Just about every small business has seen some sort of impact from the coronavirus pandemic. Most employees are seeing the effects as well. Keeping the lines of communication open with employees during this uncertain time is essential, but small business owners may be left wondering what to say, having never had to face a situation like this. Whether you communicate with your staff in person, or through video conferences, daily emails, or personal phone calls, here are some topics that you may want to address in the coming weeks.
Benefits – Your team members may want to make changes to health care and other benefits at this time, and fortunately, some health insurance carriers are allowing changes now due to the circumstances, not just during specific enrollment periods. Check with your provider(s) and share that information with your staff. Some employees may also want to change 401(k) contributions at this time. Bring your benefits team in and discuss the possibility of making changes that people wouldn’t normally need to make.
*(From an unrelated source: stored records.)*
(** ** Who holds the mutex and the file lock *)
Record lock_held (s : lock_state) : Prop := {
  lh_mutex : ∀ o, l_mutex s = Some o → 0 < o ∧ (holds_mutex (l_point s o) ∨ l_point s o = Dead);
  lh_file : ∀ q, l_file s = Some q → 0 < q ∧ holds_file (l_point s q);
}.
Lemma lock_held_reachable s : lock_reachable s → lock_held s.
Proof.
  intros H. assert (∀ s1 s2, rtc lock_step s1 s2 → lock_held s1 → lock_held s2) as Hstep;
    [|by apply (Hstep _ _ H); split].
  induction 1 as [|s1 s2 s3 [p s4 s2' Hp Hs|p s4 Hp] _ IH]; intros [Hm Hf]; [done|apply IH..].
  - pose proof (Hm p) as Hmp. pose proof (Hf p) as Hfp.
    inversion Hs as [Hpt|c ? Hpt|c ? Hpt|c Hpt|c ? Hpt|c ? ? Hpt|o Hpt|o ? Hpt|Hpt|
      o Hpt|o ? Hpt|o ? Hpt|o ? Hpt|Hpt|Hpt|Hpt|Hpt|Hpt|Hpt]; subst s2'; rewrite <-Hpt in Hmp, Hfp; cbn in Hmp, Hfp;
      (split; intros o'; cbn; whose; intuition (simplify_eq/=; auto)).
    all: try (by apply Hm); try (by apply Hf).
  - split; intros o; cbn; whose; intuition (simplify_eq/=; auto).
    all: try (by apply Hm); try (by apply Hf).
Qed.

(** ** The lock can be lost, and only then is it *)
(** an owner that died with [lock.pid] = 0 and that nobody recovers from *)
Definition lost (s : lock_state) : Prop :=
  l_pid s = 0 ∧ (∃ d, l_mutex s = Some d ∧ l_point s d = Dead) ∧ ∀ q, ¬ recovering (l_point s q).

Lemma lost_forever s s' : lock_inv s → lost s → rtc lock_step s s' → lock_inv s' ∧ lost s'.
Proof.
  intros Hi Hl H. induction H as [|s1 s2 s3 Hs _ IH]; [done|].
  apply IH; destruct Hs as [p s4 s2 Hp Hs|p s4 Hp]; try by (eauto using lock_inv_run, lock_inv_die).
  - destruct Hi as [Hm Ho Hc Hf _ Hpr Hsu], Hl as (H0&(d&Hd&Hdd)&Hrec).
    pose proof (Hm p) as Hmp; pose proof (Hrec p) as Hrp; pose proof (Hsu p) as Hsup.
    inversion Hs as [Hpt|c ? Hpt|c ? Hpt|c Hpt|c ? Hpt|c ? ? Hpt|o Hpt|o ? Hpt|Hpt|
      o Hpt|o ? Hpt|o Hb Hpt|o ? Hpt|Hpt|Hpt|Hpt|Hpt|Hpt|Hpt]; subst s2; rewrite <-Hpt in Hmp, Hrp, Hsup; cbn in Hmp, Hrp;
      try (by destruct Hrp); try (specialize (Hmp I); congruence); try congruence;
      try (destruct (Hsup o (or_intror eq_refl)); lia);
      (split; [done|split; [exists d|intros q]; cbn; whose; try first [done|congruence|by apply Hrec]]).
  - destruct Hl as (H0&(d&Hd&Hdd)&Hrec).
    split; [done|split; [exists d|intros q]; unfold die; cbn; whose; first [done|tauto|by apply Hrec]].
Qed.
Explain Treatment Options Available – Make sure your employees know how to access treatment options through your benefits plan. It’s essential for those who are having serious symptoms to seek timely treatment regardless of any potential concerns about the cost. Many major health insurance providers are waiving copays and other costs involved in treatment for coronavirus – check with your insurance provider to see if your plan is offering that, and make sure your employees know what to do when seeking treatment if necessary.
Communicate Your Paid Time-Off Policy – Let your staff know what your policy is if they need to take time away to seek treatment, care for a sick loved one, or take care of kids who are out of school. Not all small businesses are able to offer paid time off, but recently passed federal legislation provides sick leave pay per day for small business employees who are experiencing COVID-19 symptoms or caring for a family member. If you are unable to provide paid sick leave for your staff, let them know that this option is there for them.
Explain Layoffs and Furloughs – If you need to lay off or furlough employees, be honest with them and make sure you share a realistic view of the future with them. Some states allow furloughed workers to continue receiving their benefits while also collecting unemployment, and others only offer unemployment benefits to those who have been fully laid off. Do your due diligence and know the rules in your area before you speak to employees.
Be Transparent and Honest – Speak to staff one-on-one about layoffs or furloughs. Have more general conversations with your entire team and let them know about the state of your company. Many employees are worried about their future, so give them your ear and let them know you will do as much as you can for them. Group meetings are good times to let your staff brainstorm about possible solutions to problems facing your company. Many heads are always better than one!
Offer Education and/or Training – Many industries have opened up training programs for workers who are laid off or experiencing down-time at their jobs. Your industry association (PDRA) is currently offering free education for independent paint dealers and their staff during the COVID-19 pandemic, so take advantage of this opportunity to keep your employees engaged and learning new things!
Stay In Touch – Staying in touch is very important, especially if some or all of your employees are not coming in to work. Communicate to your team in person if possible while following CDC guidelines. When that is not possible, there are many other ways to remain in contact – email, phone calls and/or tele-conferences are all ways to keep the lines of communication open. Your employees will appreciate hearing from you often!